(** * OneFlow execution substrate: operand enumerators, RDMA message pool,
      POSIX shared-memory segments.

    Shallow embedding of
    - [AccessBlobArgCbPhyInstrOperand::ForEach*MirroredObject]
      (vm/access_blob_arg_cb_phy_instr_operand.cpp, found in
      src/oneflow/core/operator/sink_tick_op.cpp, lines 46-71),
    - [IBVerbsMessagePool]
      (comm_network/ibverbs/ibverbs_message_pool.cpp, found in
      src/oneflow/core/autograd/gradient_funcs/math_unary_op.cpp, lines 74-136),
    - [ipc::SharedMemory]
      (ipc/shared_memory.cpp, found in
      src/oneflow/core/functional/tensor_index.cpp, lines 383-500),
    - tensor indexing, [PrepareSliceIndices] and its companions
      (functional/tensor_index.cpp, lines 16-368 of the same file) as
      [TensorGetItemFunctor] and [TensorSetItemFunctor] call them
      (src/oneflow/core/functional/impl/array_functor.cpp, lines 1350-1430),
    - [promoteTypes] and the type metadata
      (src/oneflow/core/framework/dtype.cpp, lines 1-191) and
      [FunctionLibrary] (functional/function_library.h, found in the
      same file, lines 192-281),
    followed by the properties established for them. *)

From Stdlib Require Import Ascii String.
From stdpp Require Import base numbers option list strings gmap.

Local Open Scope Z_scope.

(** ** Machine integers and pointers *)

(** [size_t] and pointers are 64-bit; [uint32_t] is 32-bit.  Values are
    kept in [Z], reduced where the C++ arithmetic reduces them. *)
Definition wrap64 (z : Z) : Z := z `mod` 2 ^ 64.
Definition wrap32 (z : Z) : Z := z `mod` 2 ^ 32.

(** A pointer is its address; [nullptr] is address zero. *)
Definition nullptr : Z := 0.

(* ================================================================= *)
(** ** Physical instruction operand (AccessBlobArgCb variant) *)

Module vm.

(** [MirroredObject*]: address of a dependency object. *)
Definition MirroredObject_ptr := Z.

(** [LocalDepObject]: only [mut_mirrored_object()] is used, which hands
    out the address of the embedded mirrored object. *)
Record LocalDepObject := {
  mut_mirrored_object : MirroredObject_ptr
}.

Record AccessBlobArgCbPhyInstrOperand := {
  modifier_ : string;
  compute_local_dep_object_ : LocalDepObject
}.

(** The callback [std::function<void(MirroredObject* infer,
    MirroredObject* compute)>] runs for its effect; [St] is whatever
    state the callback closes over. *)
Definition Visitor (St : Type) : Type :=
  MirroredObject_ptr -> MirroredObject_ptr -> St -> St.

Section Enumerators.
Context {St : Type}.
Implicit Types (self : AccessBlobArgCbPhyInstrOperand) (DoEach : Visitor St).

Definition ForEachConstMirroredObject self DoEach (st : St) : St :=
  if String.eqb (modifier_ self) "const"
  then DoEach nullptr (mut_mirrored_object (compute_local_dep_object_ self)) st
  else st.

Definition ForEachMutMirroredObject self DoEach (st : St) : St :=
  if String.eqb (modifier_ self) "mut"
  then DoEach nullptr (mut_mirrored_object (compute_local_dep_object_ self)) st
  else st.

Definition ForEachMut2MirroredObject self DoEach (st : St) : St :=
  if String.eqb (modifier_ self) "mut2"
  then DoEach nullptr (mut_mirrored_object (compute_local_dep_object_ self)) st
  else st.
End Enumerators.

(** A visitor that appends every invocation to a log. *)
Definition Invocation : Type := MirroredObject_ptr * MirroredObject_ptr.

Definition record_call : Visitor (list Invocation) :=
  fun infer compute log => log ++ [(infer, compute)].

(** The invocations an enumerator makes, in order. *)
Definition invocations
    (enumerate : AccessBlobArgCbPhyInstrOperand ->
                 Visitor (list Invocation) -> list Invocation -> list Invocation)
    (self : AccessBlobArgCbPhyInstrOperand) : list Invocation :=
  enumerate self record_call [].

Definition access_tags : list string := ["const"; "mut"; "mut2"]%string.

(** Sample operands. *)
Definition mut2_operand : AccessBlobArgCbPhyInstrOperand :=
  {| modifier_ := "mut2"; compute_local_dep_object_ := {| mut_mirrored_object := 4096 |} |}.

Definition stray_operand : AccessBlobArgCbPhyInstrOperand :=
  {| modifier_ := "Const"; compute_local_dep_object_ := {| mut_mirrored_object := 4096 |} |}.

End vm.

(* ================================================================= *)
(** ** RDMA message pool *)

Module ibverbs.

(** Outcome of a call that can end the process: [CHECK] failures are
    fatal, and [back()] on an empty container is undefined. *)
Inductive result (A : Type) : Type :=
| Ret (a : A)
| CheckFailed
| Undefined.
Arguments Ret {A} a.
Arguments CheckFailed {A}.
Arguments Undefined {A}.

Definition bind {A B} (r : result A) (k : A -> result B) : result B :=
  match r with
  | Ret a => k a
  | CheckFailed => CheckFailed
  | Undefined => Undefined
  end.

(** A registered memory region, as the adapter records it. *)
Record ibv_mr := {
  mr_pd : Z;
  mr_addr : Z;
  mr_length : Z;
  mr_access : Z
}.

(** [ActorMsgMR(mr, addr, size)]. *)
Record ActorMsgMR := {
  msg_mr : Z;
  msg_addr : Z;
  msg_size : Z
}.

(** What lies outside the pool object: the C heap, the adapter's table
    of registered regions, and the [ActorMsgMR] objects made by [new].
    The handle of the [k]-th region and the address of the [k]-th
    object are [k + 1], so neither is ever null and no two coincide. *)
Record Env := {
  brk : Z;
  mrs : list ibv_mr;
  max_mr : nat;
  objs : list ActorMsgMR
}.

Definition IBV_ACCESS_LOCAL_WRITE : Z := 1.
Definition IBV_ACCESS_REMOTE_WRITE : Z := 2.
Definition IBV_ACCESS_REMOTE_READ : Z := 4.

(** [malloc]: a block no other block overlaps. *)
Definition malloc (n : Z) (e : Env) : Z * Env :=
  (brk e,
   {| brk := brk e + Z.max n 1; mrs := mrs e; max_mr := max_mr e; objs := objs e |}).

(** Modelled from the spec: [ibv::wrapper.ibv_reg_mr_wrap] is not part of
    the sources.  It registers [length] bytes at [addr] with the adapter
    and returns the handle of the new region, or null when the adapter
    refuses (here: its table of [max_mr] regions is full). *)
Definition ibv_reg_mr_wrap (pd addr length access : Z) (e : Env) : Z * Env :=
  if (List.length (mrs e) <? max_mr e)%nat
  then (Z.of_nat (List.length (mrs e)) + 1,
        {| brk := brk e;
           mrs := mrs e ++ [{| mr_pd := pd; mr_addr := addr;
                               mr_length := length; mr_access := access |}];
           max_mr := max_mr e; objs := objs e |})
  else (nullptr, e).

(** [new ActorMsgMR(mr, addr, size)]. *)
Definition new_ActorMsgMR (mr addr size : Z) (e : Env) : Z * Env :=
  (Z.of_nat (List.length (objs e)) + 1,
   {| brk := brk e; mrs := mrs e; max_mr := max_mr e;
      objs := objs e ++ [{| msg_mr := mr; msg_addr := addr; msg_size := size |}] |}).

Record IBVerbsMessagePool := {
  pd_ : Z;
  num_msg_per_bluk_allocation_ : Z;
  ibv_mr_buf_ : list Z;
  memory_buf_ : list Z;
  message_buf_ : list Z
}.

(** The pool together with its surroundings. *)
Definition State : Type := IBVerbsMessagePool * Env.

(** Constructor; the batch size is a [uint32_t]. *)
Definition IBVerbsMessagePool_new (pd : Z) (num_msg_per_bluk_allocation : Z)
  : IBVerbsMessagePool :=
  {| pd_ := pd;
     num_msg_per_bluk_allocation_ := wrap32 num_msg_per_bluk_allocation;
     ibv_mr_buf_ := []; memory_buf_ := []; message_buf_ := [] |}.

Definition push_message (msg_mr : Z) (p : IBVerbsMessagePool) : IBVerbsMessagePool :=
  {| pd_ := pd_ p;
     num_msg_per_bluk_allocation_ := num_msg_per_bluk_allocation_ p;
     ibv_mr_buf_ := ibv_mr_buf_ p; memory_buf_ := memory_buf_ p;
     message_buf_ := message_buf_ p ++ [msg_mr] |}.

Definition push_region (mr addr : Z) (p : IBVerbsMessagePool) : IBVerbsMessagePool :=
  {| pd_ := pd_ p;
     num_msg_per_bluk_allocation_ := num_msg_per_bluk_allocation_ p;
     ibv_mr_buf_ := ibv_mr_buf_ p ++ [mr]; memory_buf_ := memory_buf_ p ++ [addr];
     message_buf_ := message_buf_ p |}.

Definition pop_message (p : IBVerbsMessagePool) : IBVerbsMessagePool :=
  {| pd_ := pd_ p;
     num_msg_per_bluk_allocation_ := num_msg_per_bluk_allocation_ p;
     ibv_mr_buf_ := ibv_mr_buf_ p; memory_buf_ := memory_buf_ p;
     message_buf_ := removelast (message_buf_ p) |}.

Section Pool.
(** [sizeof(ActorMsg)]; the type is declared outside these sources. *)
Variable sizeof_ActorMsg : Z.

(** The body of the [for] loop of [BulkAllocMessage], [n] iterations
    from index [i]. *)
Fixpoint carve_messages (n : nat) (i : Z) (mr addr message_size : Z) (s : State)
  : State :=
  match n with
  | O => s
  | S n' =>
      let split_addr := addr + wrap64 (message_size * i) in
      let '(msg_mr, e') := new_ActorMsgMR mr split_addr message_size (snd s) in
      carve_messages n' (i + 1) mr addr message_size
                     (push_message msg_mr (fst s), e')
  end.

Definition BulkAllocMessage (s : State) : result State :=
  let '(p, e) := s in
  let message_size := wrap64 sizeof_ActorMsg in
  let register_memory_size :=
    wrap64 (message_size * num_msg_per_bluk_allocation_ p) in
  let '(addr, e1) := malloc register_memory_size e in
  let '(mr, e2) :=
    ibv_reg_mr_wrap (pd_ p) addr register_memory_size
      (Z.lor (Z.lor IBV_ACCESS_LOCAL_WRITE IBV_ACCESS_REMOTE_WRITE)
             IBV_ACCESS_REMOTE_READ) e1 in
  if mr =? nullptr then CheckFailed
  else Ret (carve_messages (Z.to_nat (num_msg_per_bluk_allocation_ p)) 0
                           mr addr message_size (push_region mr addr p, e2)).

Definition GetMessageFromBuf (s : State) : result (Z * State) :=
  match last (message_buf_ (fst s)) with
  | Some msg_mr => Ret (msg_mr, (pop_message (fst s), snd s))
  | None => Undefined
  end.

(** Runs with [message_buf_mutex_] held from entry to return. *)
Definition GetMessage (s : State) : result (Z * State) :=
  match message_buf_ (fst s) with
  | _ :: _ => GetMessageFromBuf s
  | [] => bind (BulkAllocMessage s) GetMessageFromBuf
  end.

(** Runs with [message_buf_mutex_] held from entry to return. *)
Definition PutMessage (msg_mr : Z) (s : State) : State :=
  (push_message msg_mr (fst s), snd s).

(** Calls on one pool are serialised by the mutex, so what several
    threads do to it is a sequence of completed calls. *)
Inductive event : Type :=
| EvGet (msg_mr : Z)
| EvPut (msg_mr : Z).

(** A configuration pairs the state with the buffers out on lease. *)
Definition Config : Type := State * list Z.

(** The buffers still on lease once [m] has been handed back. *)
Definition release (m : Z) (leased : list Z) : list Z :=
  filter (fun x => x <> m) leased.

(** One completed call.  A buffer is handed to [PutMessage] only while
    it is out on lease. *)
Inductive step : Config -> event -> Config -> Prop :=
| step_get s leased m s' :
    GetMessage s = Ret (m, s') ->
    step (s, leased) (EvGet m) (s', m :: leased)
| step_put s leased m :
    m ∈ leased ->
    step (s, leased) (EvPut m) (PutMessage m s, release m leased).

Inductive exec : Config -> list event -> Config -> Prop :=
| exec_nil c : exec c [] c
| exec_cons c ev c1 evs c2 :
    step c ev c1 -> exec c1 evs c2 -> exec c (ev :: evs) c2.

(** Executable counterpart: [n] consecutive [GetMessage] calls, with
    the number of registered regions seen after each. *)
Fixpoint get_n (n : nat) (s : State) : result (list (Z * nat) * State) :=
  match n with
  | O => Ret ([], s)
  | S n' =>
      bind (GetMessage s) (fun '(m, s1) =>
      bind (get_n n' s1) (fun '(ms, s2) =>
      Ret ((m, List.length (ibv_mr_buf_ (fst s1))) :: ms, s2)))
  end.
End Pool.

#[export] Instance event_eq_dec : EqDecision event.
Proof. solve_decision. Defined.

(** The address [new] gives the [k]-th [ActorMsgMR] object. *)
Definition obj_ptr (k : nat) : Z := Z.of_nat k + 1.

(** A buffer the pool knows is one of the objects made by [new]. *)
Definition known (e : Env) (m : Z) : Prop := 1 <= m <= Z.of_nat (length (objs e)).

(** No buffer is at once twice in the free list, twice on lease, or in
    both; and every one of them is known. *)
Definition pool_inv (c : Config) : Prop :=
  NoDup (message_buf_ (fst (fst c)) ++ snd c) /\
  (forall m, m ∈ message_buf_ (fst (fst c)) ++ snd c -> known (snd (fst c)) m).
====
• _WHAT IS REQUIRED_
Starting from the first line of the records above, retype each line exactly up to and including the one that contains "(** [LocalDepObject]: only", and nothing more.

• _SOLUTION BELOW_
(** * OneFlow execution substrate: operand enumerators, RDMA message pool,
      POSIX shared-memory segments.

    Shallow embedding of
    - [AccessBlobArgCbPhyInstrOperand::ForEach*MirroredObject]
      (vm/access_blob_arg_cb_phy_instr_operand.cpp, found in
      src/oneflow/core/operator/sink_tick_op.cpp, lines 46-71),
    - [IBVerbsMessagePool]
      (comm_network/ibverbs/ibverbs_message_pool.cpp, found in
      src/oneflow/core/autograd/gradient_funcs/math_unary_op.cpp, lines 74-136),
    - [ipc::SharedMemory]
      (ipc/shared_memory.cpp, found in
      src/oneflow/core/functional/tensor_index.cpp, lines 383-500),
    - tensor indexing, [PrepareSliceIndices] and its companions
      (functional/tensor_index.cpp, lines 16-368 of the same file) as
      [TensorGetItemFunctor] and [TensorSetItemFunctor] call them
      (src/oneflow/core/functional/impl/array_functor.cpp, lines 1350-1430),
    - [promoteTypes] and the type metadata
      (src/oneflow/core/framework/dtype.cpp, lines 1-191) and
      [FunctionLibrary] (functional/function_library.h, found in the
      same file, lines 192-281),
    followed by the properties established for them. *)

From Stdlib Require Import Ascii String.
From stdpp Require Import base numbers option list strings gmap.

Local Open Scope Z_scope.

(** ** Machine integers and pointers *)

(** [size_t] and pointers are 64-bit; [uint32_t] is 32-bit.  Values are
    kept in [Z], reduced where the C++ arithmetic reduces them. *)
Definition wrap64 (z : Z) : Z := z `mod` 2 ^ 64.
Definition wrap32 (z : Z) : Z := z `mod` 2 ^ 32.

(** A pointer is its address; [nullptr] is address zero. *)
Definition nullptr : Z := 0.

(* ================================================================= *)
(** ** Physical instruction operand (AccessBlobArgCb variant) *)

Module vm.

(** [MirroredObject*]: address of a dependency object. *)
Definition MirroredObject_ptr := Z.

(** [LocalDepObject]: only [mut_mirrored_object()] is used, which hands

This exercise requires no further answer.